[Recorded data — start]

(** ** Bodies *)

Record loginRequest := mkLogin { lg_Username : string; lg_Password : string }.
Record bootstrapRequest := mkBootstrap {
  bs_Username : string; bs_Password : string; bs_Email : string; bs_Token : string }.
Record passwordChangeRequest := mkPwChange { pc_Current : string; pc_New : string }.
Record createUserRequest := mkCreateUser {
  cu_Username : string; cu_Password : string; cu_Email : string; cu_MustChangePW : bool }.
Record updateUserRequest := mkUpdateUser { uu_Email : option string; uu_IsActive : option bool }.
Record createBindingRequest := mkCreateBinding {
  cb_RoleID : string; cb_ScopeType : string; cb_ScopeID : string }.
Record createRoleRequest := mkCreateRole {
  cr_Name : string; cr_Description : string; cr_Permissions : list string }.
Record updateRoleRequest := mkUpdateRole {
  ur_Description : option string; ur_Permissions : option (list string) }.
Record createTokenRequest := mkCreateToken {
  ct_Name : string; ct_Scopes : list string; ct_ExpiresInDays : Z }.

(** ** validate.go *)

Definition username_byte (c : ascii) : bool :=
  let n := N_of_ascii c in
  ((65 <=? n) && (n <=? 90) || (97 <=? n) && (n <=? 122) || (48 <=? n) && (n <=? 57)
   || (n =? 46) || (n =? 95) || (n =? 45))%N.
Fixpoint all_bytes (f : ascii -> bool) (s : string) : bool :=
  match s with EmptyString => true | String c s' => f c && all_bytes f s' end.
Definition validateUsername (u : string) : option APIError :=
  if bool_decide (3 <= String.length u <= 32)%nat && all_bytes username_byte u then None
  else Some (Errorf ErrValidation
               "Username must be 3-32 characters of letters, digits, '.', '-' or '_'.").
Definition validatePassword (p : string) : option APIError :=
  if bool_decide (String.length p < 12)%nat
  then Some (Errorf ErrValidation "Password must be at least 12 characters.")
  else if bool_decide (1024 < String.length p)%nat
  then Some (Errorf ErrValidation "Password is too long.")
  else None.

[Recorded data — finish]

• **Prompt**: Once you have read the records above, say how many of their lines contain the word "APIError", giving only that figure.

• **Output of the task**: 2